The rise in interest rates, initiated by central banks to curb inflation, has skyrocketed the cost of mortgages. It affects those already mortgaged at a variable rate, such as those seeking to sign a new mortgage loan. In addition, both fixed-rate and variable-rate mortgages have become more expensive.
The interest rate is one of the key points to take into account when signing a mortgage. In the case of fixed-rate mortgages, the agreed interest is constant, that is, if you set a percentage that is maintained until the mortgage is paid off. For its part, the interest on variable mortgages changes based on a reference index –usually it is the 12-month Euribor- to which a differential is added.
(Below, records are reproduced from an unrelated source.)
Lemma get_param_run key w v :
  vehicle (self w) = Some v ->
  get_param key w
  = (match Link.parameters v !! Text.upper key with
     | Some x => Ok x
     | None => Raised (GeneralError ("'" ++ Text.upper key ++ "'"))
     end, logged (Link.ParamGet key) w).
Proof.
  intros Hv. unfold get_param, wait_for_param_load, try_except, parameter_get.
  rewrite Hv. destruct (Link.parameters v !! Text.upper key); reflexivity.
Qed.

(** [set_param] of a text that [float] accepts: the text itself goes to
    the link, which refuses it. *)
Lemma set_param_refused key s w v :
  vehicle (self w) = Some v ->
  is_ok (Text.py_float s) = true ->
  set_param key (Link.VStr s) w
  = (Raised (GeneralError "required argument is not a float"),
     logged (Link.ParamSet key (Link.VStr s)) w).
Proof.
  intros Hv Hf. unfold set_param, wait_for_param_load. unfold bind at 1.
  rewrite validation_passes by exact Hf.
  unfold try_except at 1. rewrite (parameter_set_run key (Link.VStr s) w v Hv).
  reflexivity.
Qed.

(** [set_param] of a rejected value raises before any access to the
    link. *)
Lemma set_param_rejects key value w :
  is_ok (float value) = false ->
  set_param key value w
  = (Raised (InvalidRequestError "Parameter Value cannot be converted to float"), w).
Proof.
  intros Hf. unfold set_param, wait_for_param_load. unfold bind at 1.
  rewrite validation_fails by assumption. reflexivity.
Qed.

(** C9 fails in its first half.  On a connected handler, for every key
    and every text that [float] accepts (the text [3.14]), [set_param]
    hands the text itself to the link, not the float made of it; the
    link's mapping takes floats only and raises, so [set_param] raises
    [GeneralError], nothing is stored, and a following [get_param] of
    the key returns what it returned before, not 3.14.  For every text
    that [float] rejects, [set_param] raises [InvalidRequestError] and
    has made no access to the link, whose parameters are as before. *)
Theorem set_param_of_a_text key s w v :
  vehicle (self w) = Some v ->
  if is_ok (Text.py_float s) then
    set_param key (Link.VStr s) w
    = (Raised (GeneralError "required argument is not a float"),
       logged (Link.ParamSet key (Link.VStr s)) w) /\
    fst (get_param key (snd (set_param key (Link.VStr s) w))) = fst (get_param key w)
  else
    set_param key (Link.VStr s) w
    = (Raised (InvalidRequestError "Parameter Value cannot be converted to float"), w).
Proof.
  intros Hv. destruct (is_ok (Text.py_float s)) eqn:Hf.
  - rewrite (set_param_refused key s w v Hv Hf). split; [reflexivity |].
    cbn [snd].
    rewrite (get_param_run key (logged (Link.ParamSet key (Link.VStr s)) w) v Hv),
      (get_param_run key w v Hv).
    reflexivity.
  - apply set_param_rejects. exact Hf.
Qed.

(** With the texts [3.14] and [not-a-number], on a vehicle that holds
    no parameter [KEY]. *)
Lemma set_param_of_a_text_witness :
  Text.py_float "3.14" = Ok (Text.Finite (157 # 50)) /\
  fst (set_param "KEY" (Link.VStr "3.14") parked)
  = Raised (GeneralError "required argument is not a float") /\
  fst (get_param "KEY" (snd (set_param "KEY" (Link.VStr "3.14") parked)))
  = Raised (GeneralError "'KEY'") /\
  set_param "KEY" (Link.VStr "not-a-number") parked
  = (Raised (InvalidRequestError "Parameter Value cannot be converted to float"), parked).
Proof.
  split; [vm_compute; reflexivity |].
  destruct (set_param_of_a_text "KEY" "3.14" parked _ eq_refl) as [Hset Hget].
  split; [rewrite Hset; reflexivity |].
  split; [rewrite Hget; reflexivity |].
  apply (set_param_of_a_text "KEY" "not-a-number" parked _ eq_refl).
Defined.






End Facts.

(** * Further properties *)

Module MoreFacts.
Import Interop UGV Observed Examples Methods Cases Facts.
Local Open Scope R_scope.

(** ** [readmission]: the data rows *)

Ltac row_steps :=
  repeat match goal with
         | |- context [match Text.index ?l ?i with _ => _ end] =>
             destruct (Text.index l i) eqn:?
         | |- context [match Text.py_int ?s with _ => _ end] =>
             destruct (Text.py_int s) eqn:?
         | |- context [match Text.py_float ?s with _ => _ end] =>
             destruct (Text.py_float s) eqn:?
         end.

(** A row is read the same whatever was read before it: it appends
    its command, or raises and appends nothing. *)
Lemma read_row_from ml line :
  Mission.read_row line ml
  = (fst (Mission.read_row line []), ml ++ snd (Mission.read_row line [])).
Proof.
  unfold Mission.read_row. cbv [bind lift modify ret fst snd].
  row_steps; cbn [app]; rewrite ?app_nil_r; reflexivity.
Qed.

Lemma read_row_outcome line :
  (exists c, Mission.read_row line [] = (Ok tt, [c]) /\ unaddressed c) \/
  (exists e, Mission.read_row line [] = (Raised e, [])).
Proof.
  unfold Mission.read_row. cbv [bind lift modify ret].
  row_steps; cbn [app];
    first [ right; eexists; reflexivity
          | left; eexists; split; [reflexivity | repeat split] ].
Qed.

Lemma row_gives_from ml line c :
  row_gives line c -> Mission.read_row line ml = (Ok tt, ml ++ [c]).
Proof. intros H. rewrite read_row_from, H. reflexivity. Qed.

Lemma row_raises_from ml line e :
  row_raises line e -> Mission.read_row line ml = (Raised e, ml).
Proof. intros H. rewrite read_row_from, H. cbn. rewrite app_nil_r. reflexivity. Qed.

(** The loop over data rows that all parse. *)
Lemma rows_loop rows cmds :
  Forall2 row_gives rows cmds ->
  forall k ml rest,
    for_each (combine (List.seq (S k) (length rows)) rows ++ rest) Mission.read_line ml
    = for_each rest Mission.read_line (ml ++ cmds).
Proof.
  induction 1 as [| row c rows cmds Hrow _ IH]; intros k ml rest.
  - cbn. rewrite app_nil_r. reflexivity.
  - cbn [length List.seq combine app for_each]. unfold bind at 1.
    cbn [Mission.read_line Nat.eqb]. rewrite (row_gives_from ml row c Hrow).
    rewrite IH, <- app_assoc. reflexivity.
Qed.

(** The loop over data rows, when it completes. *)
Lemma rows_loop_completed rows : forall k ml ml',
  for_each (combine (List.seq (S k) (length rows)) rows) Mission.read_line ml
  = (Ok tt, ml') ->
  exists cmds, Forall2 row_gives rows cmds /\ Forall unaddressed cmds /\ ml' = ml ++ cmds.
Proof.
  induction rows as [| row rows IH]; intros k ml ml'.
  - cbn. intros [= <-]. exists []. rewrite app_nil_r. repeat constructor.
  - cbn [length List.seq combine for_each]. unfold bind at 1.
    cbn [Mission.read_line Nat.eqb]. rewrite read_row_from.
    destruct (read_row_outcome row) as [(c & Hc & Hzero) | (e & He)].
    + rewrite Hc. cbn [fst snd]. intros Hloop.
      destruct (IH _ _ _ Hloop) as (cmds & Hrows & Hzeros & ->).
      exists (c :: cmds). rewrite <- app_assoc.
      split; [constructor; assumption |].
      split; [constructor; assumption | reflexivity].
    + rewrite He. discriminate.
Qed.


Lemma readmission_cons first rows :
  Text.startswith first Mission.header = true ->
  Mission.readmission (first :: rows)
  = match for_each (combine (List.seq 1 (length rows)) rows) Mission.read_line [] with
    | (Ok _, missionlist) => Ok missionlist
    | (Raised e, _) => Raised e
    end.
Proof.
  intros H. unfold Mission.readmission, Mission.enumerate.
  cbn [length List.seq combine for_each]. unfold bind at 1.
  unfold Mission.read_line at 1. cbn [Nat.eqb]. rewrite H. reflexivity.
Qed.

(** X1: a file without data rows is read as the empty mission: an
    empty file (no header to test) and a file of one line that begins
    with the header literal both give the empty list, with no error. *)
Theorem readmission_without_rows first :
  Text.startswith first Mission.header = true ->
  Mission.readmission [] = Ok [] /\ Mission.readmission [first] = Ok [].
Proof.
  intros H. split; [reflexivity |]. rewrite readmission_cons by assumption. reflexivity.
Qed.

(** With the header line alone. *)
Lemma readmission_without_rows_witness :
  Mission.readmission [] = Ok [] /\ Mission.readmission [header_line] = Ok [].
Proof.
  apply (readmission_without_rows header_line). vm_compute. reflexivity.
Defined.

(** X2: when the first line begins with the header literal,
    [readmission] returns a list exactly when every other line is a
    row that parses, and the list is then the rows' commands, one per
    row, in the order of the file. *)
Theorem readmission_rows_in_order first rows cmds :
  Text.startswith first Mission.header = true ->
  Mission.readmission (first :: rows) = Ok cmds <-> Forall2 row_gives rows cmds.
Proof.
  intros Hfirst. rewrite readmission_cons by assumption. split.
  - destruct (for_each _ Mission.read_line []) as [[[] | e] ml'] eqn:Hloop;
      [| discriminate].
    intros [= <-].
    destruct (rows_loop_completed rows 0 [] ml' Hloop) as (cs & Hrows & _ & ->).
    exact Hrows.
  - intros Hrows. rewrite <- (app_nil_r (combine _ rows)).
    rewrite (rows_loop rows cmds Hrows 0 [] []). reflexivity.
Qed.

(** With a waypoint and a landing. *)
Lemma readmission_rows_in_order_witness :
  Mission.readmission [header_line; first_row; second_row] = Ok [waypoint; landing].
Proof.
  apply (readmission_rows_in_order header_line [first_row; second_row]).
  - vm_compute. reflexivity.
  - repeat constructor; vm_compute; reflexivity.
Defined.

Lemma numbered_app {A} k (xs ys : list A) :
  combine (List.seq k (length (xs ++ ys))) (xs ++ ys)
  = combine (List.seq k (length xs)) xs
    ++ combine (List.seq (k + length xs) (length ys)) ys.
Proof.
  revert k. induction xs as [| x xs IH]; intros k.
  - cbn. rewrite Nat.add_0_r. reflexivity.
  - cbn [length List.seq combine app]. rewrite IH.
    replace (S k + length xs)%nat with (k + S (length xs))%nat by lia. reflexivity.
Qed.
(* ===== verification/_CoqProject ===== *)
-Q . S2P
Prelude.v
Format.v
Css.v
PyRandom.v
Telemetry.v
StableSort.v
Tracker.v
Widgets.v
App.v
Page.v
Protocol.v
But it is also possible to opt for mixed mortgages: pay a fixed interest rate during the first years and a fixed term, a variable interest rate will be used later. This could be a good short-term option because of the lower fixed interest rate it offers. For example, Laura Martínez, spokeswoman for iAhorro, pointed out that in this way we can “ensure a fixed interest of around 2% -the average percentage in current offers- and then we’ll see”.
Best mixed mortgage offers
The greater interest in mixed mortgages is also reflected in the offers of some banks, which have improved their conditions. For example, the ING mixed mortgage allows you to choose between 5, 10, 15 or 20 fixed years, and the rest with a variable interest rate. The conditions can be improved depending on the linked products, but with the least linkage it offers a fixed interest rate of 3.5% for 10 years and then Euribor plus 1.19%.
In addition, ING allows you to contract a mortgage with a term of up to 40 years -as long as 75 years are not reached when that term is exceeded- and have up to 80% of the value of the home -appraisal value-.
For its part, Openbank also offers a mixed mortgage. Where appropriate, at an interest rate from 3.27% TIN for the first 10 years and the rest referenced to Euribor plus 1.39%. This interest can be improved -up to less than 800 points- if bonuses are applied. This Openbank mortgage allows you to contract a maximum term of 30 years
Another option is the Bankinter mixed mortgage, which offers a fixed tranche of 10, 15 or 20 years. The longer the period at a fixed interest rate, the more the applied rate rises. Specifically, part of the fixed 4.6% and then Euribor plus 2.05%. Bankinter also has bonuses that reduce the rate applied by up to 300 points. This mortgage, with a maximum repayment term of 30 years, requires that the holders have a monthly income of more than 2,500 euros.
In the case of Evo Banco, its mixed mortgage allows you to pay a fixed interest rate for five or 15 years. The fixed rate starts from 2.45% TIN –improvable with bonuses- and then a variable will be used that will be Euribor more than 1%.
Finally, Ibercaja’s mixed mortgage offers up to 80% of the value of the home with a maximum term of 25 years. Part of a fixed interest rate of 2.25% TIN during the first five years and then the Euribor plus 1.85% will be used. Ibercaja allows you to subsidize the differential by 100 points in the event of domiciling a salary of at least 2,500 euros per month, taking out home insurance and a savings plan.